When he entered the University of Kentucky in 2005 to earn a master’s degree in education, Jones faced a three-pronged fork in the road: pursue a path toward school leadership, which might result in serving as a principal or a school district superintendent; focus on becoming a leader in education policy and work for a state department of education; or shift to postsecondary education training future teachers.

Choosing the latter option has led him to serve as an assistant professor at Kentucky State; an associate dean of academic innovation at Boyce College in Louisville, Kentucky; and back to KSU before landing at Cedarville. He earned his doctorate in education from Spalding University in 2016.

“My time at Boyce showed me the beauty of being able to have a foot in the public square and in the church,” Jones said. “Cedarville gives me the opportunity to send teachers to public schools, to Christian schools, and to international settings. Every city, every church, every country.

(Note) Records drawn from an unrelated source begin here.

Lemma Resolve_route_first_witness :
  Resolve (UC := ascii_only_case) (Some ex_authorizer) 0%nat
    {| grant_KeyID := 1; grant_UserID := 1; grant_Balance := f1; grant_PlatformIDs := [];
       grant_SubscriptionPlanIDs := []; grant_AllowBalance := true |} ex_request
  = (Err ErrPlatformForbidden, 0%nat).
Proof.
  apply (Resolve_route_first (UC := ascii_only_case)). vm_compute. reflexivity.
Defined.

“Students at Cedarville can go places with an elementary education degree that people with a Master of Divinity or a Ph.D. in theology can’t go,” he added. “We’re training students to live out Matthew 28. My hope is we would send out graduates every single year who will teach students the ABCs and math computations — good pedagogical content — and who will also proclaim God’s truth and bring him glory as they have the opportunity.”

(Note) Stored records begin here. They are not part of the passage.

(** ** What a subscription is sold as

    The user, the plan and the multiplier of a subscription are set when it is
    created.  A repository agrees with itself about them when what it returns
    for an id has the terms of that id, and none of the calls that resolving a
    billing asset makes changes the terms of any. *)

Definition Terms : Type := Z * option Z * float64.
Definition terms_of (s : UserSubscription) : Terms :=
  (us_UserID s, us_SubscriptionPlanID s, us_RateMultiplierSnapshot s).

Section KeepsTerms.
Context {S : Type} (ok : S -> Prop) (terms_at : S -> Z -> option Terms).
Definition keeps_terms {B} (m : M S B) : Prop :=
  ∀ st, ok st -> ok (m st).2 /\ ∀ id, terms_at (m st).2 id = terms_at st id.

Lemma keeps_terms_mret {B} (b : B) : keeps_terms (mret b).
Proof. by intros st. Qed.
Lemma keeps_terms_mfail {B} e : keeps_terms (mfail (A := B) e).
Proof. by intros st. Qed.
Lemma keeps_terms_bind {B C} (m : M S B) (k : B -> M S C) :
  keeps_terms m -> (∀ b, keeps_terms (k b)) -> keeps_terms (mbind_ m k).
Proof.
  intros Hm Hk st Hst. unfold mbind_. destruct (Hm st Hst) as [H1 H2].
  destruct (m st) as [[b|e] st1]; [|done]. destruct (Hk b st1 H1) as [H3 H4]. split; [done|].
  intros id. by rewrite H4.
Qed.
Lemma keeps_terms_try {B C} (m : M S B) (k : result B -> M S C) :
  keeps_terms m -> (∀ r, keeps_terms (k r)) -> keeps_terms (mtry m k).
Proof.
  intros Hm Hk st Hst. unfold mtry. destruct (Hm st Hst) as [H1 H2].
  destruct (m st) as [r st1]. destruct (Hk r st1 H1) as [H3 H4]. split; [done|].
  intros id. by rewrite H4.
Qed.
End KeepsTerms.

Class SubscriptionTerms {S : Type} (repo : UserSubscriptionRepository S) := {
  rows_ok : S -> Prop;
  terms_at : S -> Z -> option Terms;
  terms_GetByID id : keeps_terms rows_ok terms_at (repo_GetByID repo id);
  terms_ListActive u : keeps_terms rows_ok terms_at (repo_ListActiveByUserID repo u);
  terms_ListPlans u l : keeps_terms rows_ok terms_at (repo_ListActiveByUserIDAndPlanIDs repo u l);
  terms_ActivateWindows id d p : keeps_terms rows_ok terms_at (repo_ActivateWindows repo id d p);
  terms_ResetDaily id e w : keeps_terms rows_ok terms_at (repo_ResetDailyUsage repo id e w);
  terms_ResetWeekly id e w : keeps_terms rows_ok terms_at (repo_ResetWeeklyUsage repo id e w);
  terms_ResetMonthly id e w : keeps_terms rows_ok terms_at (repo_ResetMonthlyUsage repo id e w);
  found_terms id st s st' : rows_ok st -> repo_GetByID repo id st = (Ok s, st') ->
    us_ID s = id /\ terms_at st id = Some (terms_of s);
  listed_terms u st l st' : rows_ok st -> repo_ListActiveByUserID repo u st = (Ok l, st') ->
    ∀ s, s ∈ l -> us_UserID s = u /\ terms_at st (us_ID s) = Some (terms_of s);
  listed_plan_terms u ps st l st' : rows_ok st -> repo_ListActiveByUserIDAndPlanIDs repo u ps st = (Ok l, st') ->
    ∀ s, s ∈ l -> us_UserID s = u /\ terms_at st (us_ID s) = Some (terms_of s)
}.

(** *** The table *)

Definition table_ok (tb : Table) : Prop := ∀ id r, tb_rows tb !! id = Some r -> us_ID r = id.
Definition table_terms (tb : Table) (id : Z) : option Terms := terms_of <$> tb_rows tb !! id.

Lemma entity_terms b r : us_ID (entity_to_service b r) = us_ID r /\ terms_of (entity_to_service b r) = terms_of r.
Proof. unfold entity_to_service. by destruct (b && is_deleted r). Qed.

Lemma update_where_terms id p f :
  (∀ r, us_ID (f r) = us_ID r /\ terms_of (f r) = terms_of r) ->
  ∀ tb, table_ok tb -> table_ok (update_where id p f tb).2 /\
    ∀ i, table_terms (update_where id p f tb).2 i = table_terms tb i.
Proof.
  intros Hf tb Hok. unfold update_where. destruct (tb_rows tb !! id) as [r|] eqn:Er; [|done].
  destruct (p r); [|done]. destruct (Hf r) as [Hid Ht]. split.
  - intros i r'. cbn. destruct (decide (i = id)) as [->|Hne].
    + rewrite lookup_insert_eq. intros [= <-]. etrans; [exact Hid|by apply Hok].
    + rewrite lookup_insert_ne by done. apply Hok.
  - intros i. unfold table_terms. cbn. destruct (decide (i = id)) as [->|Hne].
    + rewrite lookup_insert_eq, Er. cbn. f_equal. exact Ht.
    + by rewrite lookup_insert_ne.
Qed.
Lemma conditional_update_terms id p f :
  (∀ r, us_ID (f r) = us_ID r /\ terms_of (f r) = terms_of r) ->
  keeps_terms table_ok table_terms (conditional_update id p f).
Proof.
  intros Hf tb Hok. unfold conditional_update. pose proof (update_where_terms id p f Hf tb Hok) as H.
  destruct (update_where id p f tb) as [n tb']. unfold translateConditionalWindowReset.
  by destruct (0 <? n), (is_Some_b (live_row tb' id)).
Qed.

Lemma live_rows_terms tb r : table_ok tb -> r ∈ live_rows tb -> table_terms tb (us_ID r) = Some (terms_of r).
Proof.
  intros Hok [Hr _]%elem_of_filterb. apply list_elem_of_fmap in Hr as ((id & r') & -> & Hr).
  apply elem_of_map_to_list in Hr. unfold table_terms. cbn. rewrite (Hok _ _ Hr), Hr. done.
Qed.
(** The rows of a listing: sorted, and chosen by a condition on the user. *)
Lemma sorted_rows_terms order p u tb s :
  table_ok tb -> (∀ r, p r = true -> us_UserID r = u) ->
  s ∈ map (entity_to_service true) (stable_sort order (filterb p (live_rows tb))) ->
  us_UserID s = u /\ table_terms tb (us_ID s) = Some (terms_of s).
Proof.
  intros Hok Hp (r & -> & Hr)%list_elem_of_fmap. apply elem_of_stable_sort, elem_of_filterb in Hr as [Hr Hpr].
  destruct (entity_terms true r) as [-> Ht]. rewrite Ht. split; [|by apply live_rows_terms].
  unfold terms_of in Ht. injection Ht as -> _ _. by apply Hp.
Qed.

#[export, refine] Instance table_repo_terms db_add : SubscriptionTerms (table_repo db_add) :=
  {| rows_ok := table_ok; terms_at := table_terms |}.
Proof.
  - intros id tb Hok. cbn. unfold table_GetByID. by destruct (live_row tb id).
  - by intros u tb Hok.
  - intros u l tb Hok. cbn. unfold table_ListActiveByUserIDAndPlanIDs. by destruct (is_nil l).
  - intros id d p. by apply conditional_update_terms.
  - intros id e w. by apply conditional_update_terms.
  - intros id e w. by apply conditional_update_terms.
  - intros id e w. by apply conditional_update_terms.
  - intros id tb s tb' Hok. cbn. unfold table_GetByID, live_row.
    destruct (tb_rows tb !! id) as [r|] eqn:E; [|done]. destruct (is_deleted r); [done|]. intros [= <- <-].
    destruct (entity_terms true r) as [-> ->]. split; [by apply Hok|]. unfold table_terms. by rewrite E.
  - intros u tb l tb' Hok. cbn. unfold table_ListActiveByUserID. intros [= <- <-] s.
    apply sorted_rows_terms; [done|]. intros r [Hu _]%andb_true_iff. lia.
  - intros u ps tb l tb' Hok. cbn. unfold table_ListActiveByUserIDAndPlanIDs.
    destruct (is_nil ps); intros [= <- <-] s; [by intros ?%elem_of_nil|].
    apply sorted_rows_terms; [done|]. intros r [[Hu _]%andb_true_iff _]%andb_true_iff. lia.
Defined.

Jones is excited about leading a school of education that attempts to view all topics through the lens of Scripture.

“Cedarville has a pedagogical and sociological approach to the way it teaches, but also a theological approach,” he said. “This is what distinguishes us as an institution. The depth and breadth of our scholars teaching in the education program is unmatched.”

Jones cites a number of mentors along the way, including Kevin Smith, executive director of the Maryland and Delaware Baptist State Convention for whom Jones served as a youth pastor in church ministry; Curtis Woods, associate executive director for convention relations, Kentucky Baptist Convention, served as campus pastor at Kentucky State when Jones served as a residence hall director at KSU; and the late Kenneth Chapman, who had served as vice president of academic affairs at KSU.

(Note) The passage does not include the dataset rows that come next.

(* ===== verification/SubscriptionProps.v ===== *)
(** * What the subscription service guarantees

    The hot-path check against the limits and the maintenance it asks for, the
    quota reset, the adjustment of an expiry, the issue of a subscription from
    a plan, and revocation, on the subscription table. *)

From S2P Require Import Prelude GoErrors GoTime Float64 Subscription SubscriptionRepo SubscriptionService.

(** ** The hot-path check *)

Definition all_windows_admit (tz : Location) (now : time) (s : UserSubscription) : Prop :=
  window_admits (canAutomaticallyResetDailyAt tz s now) (dailyLimitUSD s) (us_DailyUsageUSD s) /\
  window_admits (canAutomaticallyResetWeeklyAt s now) (weeklyLimitUSD s) (us_WeeklyUsageUSD s) /\
  window_admits (canAutomaticallyResetMonthlyAt s now) (monthlyLimitUSD s) (us_MonthlyUsageUSD s).

(** The shape of every outcome: a status error, or the first limit the
    corrected usages reach. *)
Lemma ValidateAndCheckLimits_cases tz now s :
  let r := ValidateAndCheckLimits tz now s in
  (us_Status s = SubscriptionStatusExpired \/ us_Status s = SubscriptionStatusSuspended \/
   after (us_ExpiresAt s) now = false) /\
  (lc_err r = Some ErrSubscriptionExpired \/ lc_err r = Some ErrSubscriptionSuspended) /\
  lc_sub r = s
  \/
  us_Status s ≠ SubscriptionStatusExpired /\ us_Status s ≠ SubscriptionStatusSuspended /\
  after (us_ExpiresAt s) now = true /\
  (lc_sub r, lc_needsMaintenance r) = correct_windows tz now s /\
  lc_err r =
    let c := (correct_windows tz now s).1 in
    if limit_reached (dailyLimitUSD c) (us_DailyUsageUSD c) then Some ErrDailyLimitExceeded
    else if limit_reached (weeklyLimitUSD c) (us_WeeklyUsageUSD c) then Some ErrWeeklyLimitExceeded
    else if limit_reached (monthlyLimitUSD c) (us_MonthlyUsageUSD c)
    then Some ErrMonthlyLimitExceeded else None.
Proof.
  unfold ValidateAndCheckLimits.
  destruct (String.eqb_spec (us_Status s) SubscriptionStatusExpired) as [E1|E1]; [left; auto|].
  destruct (String.eqb_spec (us_Status s) SubscriptionStatusSuspended) as [E2|E2]; [left; auto|].
  destruct (after (us_ExpiresAt s) now) eqn:E3; simpl; [|left; auto].
  right. do 3 (split; [done|]). destruct (correct_windows tz now s) as [c m]. simpl.
  by repeat case_match.
Qed.

(** The check admits a subscription exactly when it is neither expired nor
    suspended and every limited window is either due for a reset or below its
    limit: usage of a window that has ended never rejects a request. *)
Theorem ValidateAndCheckLimits_admits tz now s :
  lc_err (ValidateAndCheckLimits tz now s) = None <->
  us_Status s ≠ SubscriptionStatusExpired /\ us_Status s ≠ SubscriptionStatusSuspended /\
  after (us_ExpiresAt s) now = true /\ all_windows_admit tz now s.
Proof.
  pose proof (ValidateAndCheckLimits_cases tz now s) as Hc.
  pose proof (correct_windows_spec tz now s) as Hs.
  destruct (correct_windows tz now s) as [c n]. simpl in *.
  destruct Hs as (Hd & Hw & Hm & Ld & Lw & Lm & _).
  unfold all_windows_admit. rewrite <- !limit_reached_admits, <- Hd, <- Hw, <- Hm, <- Ld, <- Lw, <- Lm.
  destruct Hc as [(Hbad & Herr & _)|(N1 & N2 & N3 & _ & ->)].
  - split.
    + intros H. destruct Herr; congruence.
    + intros (? & ? & Ha & _). destruct Hbad as [?|[?|Hb]]; [done|done|congruence].
  - destruct (limit_reached (dailyLimitUSD c) _), (limit_reached (weeklyLimitUSD c) _),
      (limit_reached (monthlyLimitUSD c) _); split; intros H; try done;
      destruct H as (_ & _ & _ & H1 & H2 & H3); done.
Qed.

And then there’s a mentor “from afar,” as he explained — Booker T. Washington. “He founded the Tuskegee Normal and Industrial Institute, now Tuskegee University; it is a phenomenal story,” Jones said. “I’ve been influenced by his writings and utilized what I’ve read from him.”

Jones has already met some of his education students this summer, and he is anxious to begin the school year, especially after the extended time away from campus brought on by the shift to online learning because of COVID-19.

But whether in person or virtually, whatever Jones does he desires to do out of a response to faith. “My faith is my career,” he said. “Even as a first-grade teacher, someone might ask, ‘Why are you working so hard?’ It’s because at the end of my life, it won’t be the superintendent or the principal doing my evaluation, it is the Lord who will be giving out my recompense, my just due.

“I want to be found faithful in the time and with the gifts the Lord has given me,” he continued. “So that means when I was teaching first-graders, I exercised rigor in teaching a 5-year-old how to sound out a letter. Now I’ll apply that same approach showing a future teacher how to coach a student how to sound out a letter.”